Among the entries below, please repeat exactly and only the lines from the line containing "destruct (bindings_insert bs" to the line containing "split; [split; [by rewrite El|done|done]|].", both lines included.
Data under study Start Marker
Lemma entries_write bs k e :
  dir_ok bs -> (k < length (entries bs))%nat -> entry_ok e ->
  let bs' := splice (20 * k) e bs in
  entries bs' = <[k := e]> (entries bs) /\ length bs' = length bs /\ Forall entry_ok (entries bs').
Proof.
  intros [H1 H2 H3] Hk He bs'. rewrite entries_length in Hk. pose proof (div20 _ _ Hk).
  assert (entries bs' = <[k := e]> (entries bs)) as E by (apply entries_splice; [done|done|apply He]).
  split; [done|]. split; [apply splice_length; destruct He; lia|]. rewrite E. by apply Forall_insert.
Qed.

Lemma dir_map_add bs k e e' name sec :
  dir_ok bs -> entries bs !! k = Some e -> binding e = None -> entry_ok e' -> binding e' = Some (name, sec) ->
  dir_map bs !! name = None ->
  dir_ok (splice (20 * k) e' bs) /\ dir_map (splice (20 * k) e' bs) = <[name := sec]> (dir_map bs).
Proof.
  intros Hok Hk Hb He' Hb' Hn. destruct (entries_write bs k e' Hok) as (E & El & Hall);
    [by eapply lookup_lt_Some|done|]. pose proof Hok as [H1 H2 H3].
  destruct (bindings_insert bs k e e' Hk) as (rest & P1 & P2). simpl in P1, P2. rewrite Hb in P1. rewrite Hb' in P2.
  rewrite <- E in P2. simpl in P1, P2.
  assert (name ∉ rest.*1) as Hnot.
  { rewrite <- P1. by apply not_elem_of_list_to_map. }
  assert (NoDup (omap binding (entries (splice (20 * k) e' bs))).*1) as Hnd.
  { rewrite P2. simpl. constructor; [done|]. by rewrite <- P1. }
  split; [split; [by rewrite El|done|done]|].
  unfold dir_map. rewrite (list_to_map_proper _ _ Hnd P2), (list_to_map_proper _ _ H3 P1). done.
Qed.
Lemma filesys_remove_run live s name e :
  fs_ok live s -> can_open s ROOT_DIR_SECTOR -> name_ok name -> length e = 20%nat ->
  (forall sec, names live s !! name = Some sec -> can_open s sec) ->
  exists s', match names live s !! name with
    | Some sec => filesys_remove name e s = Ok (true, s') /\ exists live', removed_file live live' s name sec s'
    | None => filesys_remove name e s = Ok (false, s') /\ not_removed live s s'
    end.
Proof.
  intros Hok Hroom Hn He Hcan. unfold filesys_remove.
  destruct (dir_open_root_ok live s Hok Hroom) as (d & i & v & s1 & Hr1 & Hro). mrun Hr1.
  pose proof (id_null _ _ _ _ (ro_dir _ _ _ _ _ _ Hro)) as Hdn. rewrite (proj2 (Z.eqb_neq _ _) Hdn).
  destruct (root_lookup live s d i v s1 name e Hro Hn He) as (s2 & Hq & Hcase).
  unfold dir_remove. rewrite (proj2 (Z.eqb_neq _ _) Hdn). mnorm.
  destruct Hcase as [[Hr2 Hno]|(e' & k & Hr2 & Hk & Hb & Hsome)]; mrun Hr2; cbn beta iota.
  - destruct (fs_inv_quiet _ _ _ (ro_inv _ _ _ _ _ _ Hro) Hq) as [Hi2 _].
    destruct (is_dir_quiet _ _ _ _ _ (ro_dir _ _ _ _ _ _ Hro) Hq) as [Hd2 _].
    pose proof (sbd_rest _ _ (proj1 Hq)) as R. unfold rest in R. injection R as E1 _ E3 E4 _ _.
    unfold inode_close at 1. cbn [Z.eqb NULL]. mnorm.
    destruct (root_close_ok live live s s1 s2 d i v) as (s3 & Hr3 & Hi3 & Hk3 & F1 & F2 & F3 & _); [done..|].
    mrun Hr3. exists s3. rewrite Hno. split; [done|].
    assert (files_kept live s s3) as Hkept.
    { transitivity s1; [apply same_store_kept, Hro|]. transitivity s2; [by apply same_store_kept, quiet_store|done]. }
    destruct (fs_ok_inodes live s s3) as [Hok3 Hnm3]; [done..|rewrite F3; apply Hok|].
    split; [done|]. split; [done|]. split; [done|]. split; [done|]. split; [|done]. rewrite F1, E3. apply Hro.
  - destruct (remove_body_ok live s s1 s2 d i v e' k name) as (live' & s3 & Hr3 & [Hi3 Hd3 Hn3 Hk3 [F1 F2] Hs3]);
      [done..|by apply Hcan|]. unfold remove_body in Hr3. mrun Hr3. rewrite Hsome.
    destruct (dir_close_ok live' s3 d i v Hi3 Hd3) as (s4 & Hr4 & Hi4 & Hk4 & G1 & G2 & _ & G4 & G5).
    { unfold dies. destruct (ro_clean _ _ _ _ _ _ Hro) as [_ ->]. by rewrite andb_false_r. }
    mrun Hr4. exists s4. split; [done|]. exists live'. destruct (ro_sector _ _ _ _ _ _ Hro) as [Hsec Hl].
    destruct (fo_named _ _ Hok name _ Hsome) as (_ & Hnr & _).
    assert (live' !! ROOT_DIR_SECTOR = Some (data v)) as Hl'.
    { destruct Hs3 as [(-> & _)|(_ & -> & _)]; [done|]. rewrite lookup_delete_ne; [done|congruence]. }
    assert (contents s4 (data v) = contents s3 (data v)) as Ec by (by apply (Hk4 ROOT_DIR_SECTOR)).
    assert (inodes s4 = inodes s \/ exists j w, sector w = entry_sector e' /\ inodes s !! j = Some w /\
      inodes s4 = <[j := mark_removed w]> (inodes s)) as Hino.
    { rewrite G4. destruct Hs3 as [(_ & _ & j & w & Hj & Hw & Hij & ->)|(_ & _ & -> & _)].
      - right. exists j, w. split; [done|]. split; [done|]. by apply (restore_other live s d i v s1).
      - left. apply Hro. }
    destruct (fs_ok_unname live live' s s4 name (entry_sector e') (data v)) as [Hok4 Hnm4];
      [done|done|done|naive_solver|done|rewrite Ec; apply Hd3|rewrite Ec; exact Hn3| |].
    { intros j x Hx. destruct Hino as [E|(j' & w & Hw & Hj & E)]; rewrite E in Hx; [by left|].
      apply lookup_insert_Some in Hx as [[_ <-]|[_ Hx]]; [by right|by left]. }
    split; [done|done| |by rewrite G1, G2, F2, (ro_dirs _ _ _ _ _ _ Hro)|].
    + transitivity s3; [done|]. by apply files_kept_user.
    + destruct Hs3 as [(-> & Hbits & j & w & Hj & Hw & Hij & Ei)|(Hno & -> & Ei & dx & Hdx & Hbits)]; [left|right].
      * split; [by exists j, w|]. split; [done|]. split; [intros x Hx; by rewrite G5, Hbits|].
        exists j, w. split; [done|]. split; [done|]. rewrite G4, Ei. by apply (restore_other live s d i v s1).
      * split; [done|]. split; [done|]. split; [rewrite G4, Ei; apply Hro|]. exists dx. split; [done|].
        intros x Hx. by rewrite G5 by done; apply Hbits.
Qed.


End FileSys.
Data under study End Marker
Written response →
  destruct (bindings_insert bs k e e' Hk) as (rest & P1 & P2). simpl in P1, P2. rewrite Hb in P1. rewrite Hb' in P2.
  rewrite <- E in P2. simpl in P1, P2.
  assert (name ∉ rest.*1) as Hnot.
  { rewrite <- P1. by apply not_elem_of_list_to_map. }
  assert (NoDup (omap binding (entries (splice (20 * k) e' bs))).*1) as Hnd.
  { rewrite P2. simpl. constructor; [done|]. by rewrite <- P1. }
  split; [split; [by rewrite El|done|done]|].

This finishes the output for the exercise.